Give back exactly the stretch of data below from the line holding "cbn [find]. destruct (f y) eqn:Hy." through the line holding "induction template as", both ends included, and leave the remaining lines out.

▬▬▬▬▬▬▬▬▬▬

(** A source in which no line feed follows a carriage return is left
    as it is. *)
Lemma normalize_newlines_same (s : string) :
  JS.includes s (String (ascii_of_nat 13) LF) = false -> normalize_newlines s = s.
Proof.
  induction s as [|c s IH]; [reflexivity|].
  intros H. cbn [normalize_newlines].
  pose proof (includes_head _ _ _ H) as Hhead.
  rewrite (IH (includes_tail _ _ _ H)).
  destruct (Ascii.eqb c (ascii_of_nat 13) && JS.startsWith s LF) eqn:E; [|reflexivity].
  exfalso. apply andb_true_iff in E as [Hc Hs]. apply Ascii.eqb_eq in Hc. subst c.
  unfold JS.startsWith in Hs.
  destruct (JS.strip_prefix LF s) as [r|] eqn:Er; [|discriminate].
  rewrite (strip_prefix_sound _ _ _ Er) in Hhead.
  change (String (ascii_of_nat 13) (LF ++ r))
    with (String (ascii_of_nat 13) LF ++ r) in Hhead.
  rewrite strip_prefix_complete in Hhead. discriminate.
Qed.

(** X16: the replacement of [\r\n] by [\n] keeps the lines apart as they
    were.  A source in which no line feed follows a carriage return is
    left as it is, with the carriage returns it may hold; and every
    source keeps its number of lines, so that the line numbers of the
    normalised source are those of the file. *)
Theorem normalize_newlines_keeps_the_lines (s : string) :
  (JS.includes s (String (ascii_of_nat 13) LF) = false -> normalize_newlines s = s)
  /\ List.length (JS.split (normalize_newlines s) LF) = List.length (JS.split s LF).
Proof.
  split; [apply normalize_newlines_same|].
  induction s as [|c s IH]; [reflexivity|].
  cbn [normalize_newlines].
  destruct (Ascii.eqb c (ascii_of_nat 13) && JS.startsWith s LF) eqn:E; unfold LF in *.
  - apply andb_true_iff in E as [Hc _]. apply Ascii.eqb_eq in Hc. subst c.
    rewrite IH. rewrite split_char_length. reflexivity.
  - rewrite !split_char_length, IH. reflexivity.
Qed.

Lemma normalize_newlines_keeps_the_lines_witness :
  normalize_newlines ("a" ++ String (ascii_of_nat 13) "b" ++ LF ++ "c")
  = "a" ++ String (ascii_of_nat 13) "b" ++ LF ++ "c".
Proof.
  exact (proj1 (normalize_newlines_keeps_the_lines
                  ("a" ++ String (ascii_of_nat 13) "b" ++ LF ++ "c"))
               eq_refl).
Defined.

(** ** The search of a file *)

Lemma find_first (A : Type) (f : A -> bool) (l : list A) (x : A) :
  find f l = Some x ->
  exists before after,
    l = (before ++ x :: after)%list
    /\ (forall y, In y before -> f y = false)
    /\ f x = true.
Proof.
  induction l as [|y l IH]; [discriminate|].
  cbn [find]. destruct (f y) eqn:Hy.
  - intros H. injection H as ->. exists [], l. repeat split; [intros z []|exact Hy].
  - intros H. destruct (IH H) as (before & after & -> & Hb & Hx).
    exists (y :: before), after. repeat split; [|exact Hx].
    intros z [<-|Hz]; [exact Hy | now apply Hb].
Qed.

Lemma get_substitution_plain (matched before after template : string) :
  JS.has_char "$" template = false ->
  JS.get_substitution matched before after template = template.
Proof.
  induction template as [|c t IH]; [reflexivity|].
  rewrite has_char_cons. intros H. apply orb_false_iff in H as [Hc Ht].
  cbn [JS.get_substitution]. rewrite Ascii.eqb_sym, Hc. now rewrite (IH Ht).
Qed.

▬▬▬▬▬▬▬▬▬▬

**Answer section**
  cbn [find]. destruct (f y) eqn:Hy.
  - intros H. injection H as ->. exists [], l. repeat split; [intros z []|exact Hy].
  - intros H. destruct (IH H) as (before & after & -> & Hb & Hx).
    exists (y :: before), after. repeat split; [|exact Hx].
    intros z [<-|Hz]; [exact Hy | now apply Hb].
Qed.

Lemma get_substitution_plain (matched before after template : string) :
  JS.has_char "$" template = false ->
  JS.get_substitution matched before after template = template.
Proof.
  induction template as [|c t IH]; [reflexivity|].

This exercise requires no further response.